> Exercise data:
++++++
(** Rows ordered by insertion on a comparison [lt], ascending. *)
Section OrderByLt.
Context {A : Type}.
Variable lt : A -> A -> bool.

Fixpoint insert_lt (x : A) (l : list A) : list A :=
  match l with
  | [] => [x]
  | y :: l' => if lt x y then x :: l else y :: insert_lt x l'
  end.

Definition order_lt (l : list A) : list A := fold_right insert_lt [] l.
End OrderByLt.

Section ClcStatement.
Context {geom : Type}.
Context {engine : SpatialEngine geom} {segments : SegmentEngine geom}.
Variable GEO_CLC_2018 : list (clc_2018 geom).

Local Open Scope py_scope.
Local Open Scope string_scope.

(** The joined rows of the subquery with the pieces dumped from their
    intersection: the two [ST_DUMP] calls of the select list take the same
    argument and advance together, piece by piece. *)
Definition seg_from (line : geom) : list (clc_2018 geom * geom) :=
  flat_map
    (fun cg => map (fun d => (fst cg, d)) (st_dump (st_intersection line (snd cg))))
    (clc_from GEO_CLC_2018 line).

(** The select list of the subquery. *)
Definition seg_select (line : geom) (cd : clc_2018 geom * geom) : pyres (seg_row geom) :=
  let (c, d) := cd in
  position <- st_linelocatepoint line (st_centroid d) ;;
  Ok {| SEG_CODE_CLC := CODE_CLC c;
        SEG_DESCRIPTION_CLC := DESCRIPTION_CLC c;
        SEG_GEOM := d;
        SEG_POSITION := position |}.

(** [ST_GEOMETRYTYPE (SEG.GEOM) LIKE 'ST_LineString%'] (the doubled [%] of
    the source is psycopg2's way of writing one). *)
Definition is_linestring (seg : seg_row geom) : bool :=
  sql_like "ST_LineString%" (st_geometrytype (SEG_GEOM seg)).

(** [SUM (ST_LENGTH (SEG.GEOM)) OVER (ORDER BY POSITION ROWS BETWEEN
    UNBOUNDED PRECEDING AND CURRENT ROW)::int], row after row in the order
    of the window: [state] is the sum up to the row before, none before
    the first row. *)
Fixpoint running_sum (state : option PyFloat.float) (segs : list (seg_row geom))
    : pyres (list clc_row) :=
  match segs with
  | [] => Ok []
  | seg :: segs' =>
      total <- match state with
               | None => Ok (st_length (SEG_GEOM seg))
               | Some s => float8pl s (st_length (SEG_GEOM seg))
               end ;;
      cumulated <- float8_to_int4 total ;;
      rows <- running_sum (Some total) segs' ;;
      Ok ({| clc_code := SEG_CODE_CLC seg;
             clc_description := SEG_DESCRIPTION_CLC seg;
             clc_longueur_cumulee := cumulated |} :: rows)
  end.

(** The rows of [SEG] kept by the WHERE clause, in the order of
    [POSITION]: the order of the window and of the result.  Rows at the
    same position keep the order of the subquery here; PostgreSQL promises
    none among them. *)
Definition clc_segments (line : geom) : pyres (list (seg_row geom)) :=
  segs <- comprehension (seg_select line) (seg_from line) ;;
  Ok (order_lt (fun a b => float8lt (SEG_POSITION a) (SEG_POSITION b))
        (filter is_linestring segs)).

(** The statement of [fetch_clc_data], run with its parameter. *)
Definition clc_statement (wkt : string) : pyres (list clc_row) :=
  line <- st_geomfromtext wkt 3857 ;;
  segs <- clc_segments line ;;
  running_sum None segs.

End ClcStatement.

(** ** Requests and databases for the edge cases *)
Module Cases.

Local Open Scope string_scope.

(** A body without [coords], and a body that is an array. *)
Definition body_no_coords : json := JDict [("points", JList [])].
Definition body_array : json := JList [JList [JInt 0; JInt 0]; JList [JInt 1; JInt 1]].

(** The second entry has one element only; the third is never read. *)
Definition body_short_entry : json :=
  JDict [("coords", JList [JList [JInt 0; JInt 0]; JList [JInt 5]; JNull])].

Definition req_of (body : json) : request := {| request_json := Ok body |}.

(** The sample database over a line of length zero. *)
Definition db_zero_length : database :=
  {| db_length := fun _ => Ok [S754_zero false];
     db_elevation := db_elevation Sample.db;
     db_hydro := db_hydro Sample.db;
     db_clc := db_clc Sample.db;
     db_clc_pct := db_clc_pct Sample.db |}.

Definition answer_zero_length : response :=
  {| values :=
       [{| distance := 0; elevation := 120; geometry := JList [JInt 0; JInt 0] |};
        {| distance := 0; elevation := 0; geometry := JList [JInt 1; JInt 0] |};
        {| distance := 0; elevation := 95; geometry := JList [JInt 2; JInt 0] |}];
     hydro_info := Sample.hydro;
     clc_info := Sample.clc;
     clc_pct_info := Sample.pct |}.

(** The sample database with an infinite length. *)
Definition db_infinite_length : database :=
  {| db_length := fun _ => Ok [S754_infinity false];
     db_elevation := db_elevation Sample.db;
     db_hydro := db_hydro Sample.db;
     db_clc := db_clc Sample.db;
     db_clc_pct := db_clc_pct Sample.db |}.

(** The sample database with a hydrography statement that fails. *)
Definition db_hydro_down : database :=
  {| db_length := db_length Sample.db;
     db_elevation := db_elevation Sample.db;
     db_hydro := fun _ => Raise DatabaseError;
     db_clc := db_clc Sample.db;
     db_clc_pct := db_clc_pct Sample.db |}.

(** The sample database over a line that crosses no river. *)
Definition db_dry : database :=
  {| db_length := db_length Sample.db;
     db_elevation := db_elevation Sample.db;
     db_hydro := fun _ => Ok [];
     db_clc := db_clc Sample.db;
     db_clc_pct := db_clc_pct Sample.db |}.

Definition answer_dry : response :=
  {| values := values Sample.answer;
     hydro_info := [];
     clc_info := Sample.clc;
     clc_pct_info := Sample.pct |}.

End Cases.

(** ** Rasters and segments on the line engine

    The line engine of [Segment], completed for the elevation and the
    land-cover segment statements: a raster tile is an interval with one
    value (or no data), the sampled points of a line are its four quarter
    points, a geometry is a point or a line string, and float8 values are
    ordered as IEEE 754 orders them. *)
Module Track.

Local Open Scope string_scope.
++++++
> Brief: With the line holding "(** The sample database with an" as the first and the line holding "(** The sample database over a line that" as the last, please transcribe exactly the lines of the material above in that range and nothing else.

> Finished task:
(** The sample database with an infinite length. *)
Definition db_infinite_length : database :=
  {| db_length := fun _ => Ok [S754_infinity false];
     db_elevation := db_elevation Sample.db;
     db_hydro := db_hydro Sample.db;
     db_clc := db_clc Sample.db;
     db_clc_pct := db_clc_pct Sample.db |}.

(** The sample database with a hydrography statement that fails. *)
Definition db_hydro_down : database :=
  {| db_length := db_length Sample.db;
     db_elevation := db_elevation Sample.db;
     db_hydro := fun _ => Raise DatabaseError;
     db_clc := db_clc Sample.db;
     db_clc_pct := db_clc_pct Sample.db |}.

(** The sample database over a line that crosses no river. *)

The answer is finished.